Maintenant, que rendrons-nous au Sauveur de nos âmes, pour la Circoncision qu’il a daigné souffrir, afin de nous montrer son amour ? Nous devrons suivre le conseil de l’Apôtre [5], et circoncire notre cœur de toutes ses mauvaises affections, en retrancher le péché et ses convoitises, vivre enfin de cette nouvelle vie dont Jésus enfant nous apporte du ciel le simple et sublime modèle. Travaillons à le consoler de cette première douleur ; et rendons-nous de plus en plus attentifs aux exemples qu’il nous donne.

A la louange du Dieu circoncis, nous chanterons cette belle Séquence empruntée aux anciens Missels de l’Église de Paris.

SÉQUENCE.

Aujourd’hui, est apparue la merveilleuse vertu de la grâce, dans la Circoncision d’un Dieu.

Un Nom céleste, un Nom de salut, le Nom de Jésus lui est donné.

C’est le Nom qui sauve l’homme, le Nom que la bouche du Seigneur a prononcé dès l’éternité.

Dès longtemps, à la Mère de Dieu, dès longtemps, à l’époux de la Vierge, un Ange l’a révélé.

Nom sacré, tu triomphes de la rage de Satan et de l’iniquité du siècle.

Jésus, notre rançon, Jésus, espoir des affligés, guérissez nos âmes malades.

A tout ce qui manque à l’homme suppléez par votre Nom, qui porte avec lui le salut.

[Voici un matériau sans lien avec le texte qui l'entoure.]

(* ===== verification/Transport.v ===== *)
(** * Transports (crates/synddb-sequencer/src/transport)

    [TransportPublisher] is the interface of [traits.rs], as a class, with the
    promise the batcher and the validator rely on: an append-only log of batches.
    [Local] is [local.rs] with its two backends, the in-memory B-tree and the
    SQLite table; SQLite itself is the class [BatchTable].  Both backends are
    proved to keep the promise. *)
From Stdlib Require Import Ascii Strings.Byte.
From S2P Require Import Prelude RustStd BTree Batches Extern Cose CborBatches SignedTypes.
From S2P Require Import SyncIndex.

(** ** traits.rs *)
Module PublishMetadata.
Record t := mk {
  reference : string;
  content_hash : bytes;
  compressed_bytes : Z;
  uncompressed_bytes : Z;
}.
End PublishMetadata.

Inductive TransportError :=
| Storage (s : string)
| Serialization (s : string)
| Network (s : string)
| NotFound (s : string)
| Config (s : string)
| TransportSignatureVerification (s : string).

(** [From<CborError>], applied by [?]. *)
Definition transport_of_cbor {A} (c : result CborError A) : result TransportError A :=
  map_err (fun e => Serialization (CborError_to_string e)) c.

(** The trait: a transport is shared behind an [Arc], [publish] changes what it
    holds. *)
Class TransportPublisher (T : Type) := {
  publish : T -> CborBatch.t -> T * result TransportError PublishMetadata.t;
  fetch : T -> Z -> result TransportError (option CborBatch.t);
  list_batches : T -> result TransportError (list BatchInfo.t);
  get_latest_sequence : T -> result TransportError (option Z);
  get_message : T -> Z -> result TransportError (option CborSignedMessage.t);
}.

(** *** The promise: an append-only log of batches *)

(** A batch a transport must take: its fields have their Rust types, its range
    is not empty and fits SQLite's integers. *)
Definition publishable (b : CborBatch.t) : Prop :=
  batch_wf b /\ CborBatch.start_sequence b <= CborBatch.end_sequence b <= i64_max.

(** Batches in order and disjoint. *)
Definition before (a b : CborBatch.t) : Prop :=
  CborBatch.end_sequence a < CborBatch.start_sequence b.
Definition wf_log (bs : list CborBatch.t) : Prop :=
  Forall publishable bs /\ StronglySorted before bs.

Definition batch_contains (s : Z) (b : CborBatch.t) : bool :=
  (CborBatch.start_sequence b <=? s) && (s <=? CborBatch.end_sequence b).

Section promise.
Context `{HX : Hex} `{CR : Crypto} `{CS : Cose} `{CC : !CoseCodec}.

(** The message with this number in a batch. *)
Definition has_sequence (s : Z) (m : CborSignedMessage.t) : bool :=
  bool_decide (result_ok (CborSignedMessage.sequence m) = Some s).
Definition message_in (s : Z) (b : CborBatch.t) : option CborSignedMessage.t :=
  find (has_sequence s) (CborBatch.messages b).

(** The entry of a batch in a listing; its path is the transport's own. *)
Definition lists (b : CborBatch.t) (info : BatchInfo.t) : Prop :=
  BatchInfo.start_sequence info = CborBatch.start_sequence b /\
  BatchInfo.end_sequence info = CborBatch.end_sequence b.

(** [log t bs]: the transport [t] holds exactly the batches [bs], in order. *)
Class TransportLaws (T : Type) `{TransportPublisher T} (log : T -> list CborBatch.t -> Prop) : Prop := {
  log_wf t bs : log t bs -> wf_log bs;
  publish_appends t bs b :
    log t bs -> publishable b -> Forall (fun a => before a b) bs ->
    exists t' md, publish t b = (t', Ok md) /\ log t' (bs ++ [b]) /\
      PublishMetadata.content_hash md = CborBatch.content_hash b;
  fetch_spec t bs s :
    log t bs -> fetch t s = Ok (find (fun b => CborBatch.start_sequence b =? s) bs);
  list_spec t bs :
    log t bs -> exists infos, list_batches t = Ok infos /\ Forall2 lists bs infos;
  latest_spec t bs :
    log t bs -> get_latest_sequence t = Ok (CborBatch.end_sequence <$> last bs);
  get_message_spec t bs s :
    log t bs -> get_message t s
    = Ok (match find (batch_contains s) bs with Some b => message_in s b | None => None end);
}.
End promise.

(** ** local.rs *)
Module StoredBatch.
Record t := mk {
  compressed_data : bytes;
  uncompressed_size : Z;
  content_hash : bytes;   (* [u8; 32] *)
  start_sequence : Z;
  end_sequence : Z;
}.
Definition contains (s : Z) (b : t) : bool := (start_sequence b <=? s) && (s <=? end_sequence b).
End StoredBatch.

(** *** The SQLite table [batches] behind rusqlite *)

(** How [execute] of the INSERT ends: done, a primary-key violation, another
    SQLite failure, or an error raised before SQLite is reached (a [u64] that
    does not fit an [i64]). *)
Inductive SqlOutcome :=
| SqlDone
| SqlConstraint
| SqlFailure (e : string)
| SqlConversion (e : string).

Que votre Circoncision épure notre cœur, cautérise ses plaies.

Que votre sang répandu lave nos souillures, rafraîchisse notre aridité, qu’il console nos afflictions.

En ce commencement d’année, pour étrennes fortunées, préparez notre récompense, ô Jésus ! Amen.

Adam de Saint-Victor nous offre, pour louer dignement la Mère de Dieu, cette gracieuse composition liturgique qui a été longtemps un des plus beaux ornements des anciens Missels Romains-Français.

SÉQUENCE.

Salut ! Ô Mère du Sauveur ! Vase élu, vase d’honneur, vase de céleste grâce.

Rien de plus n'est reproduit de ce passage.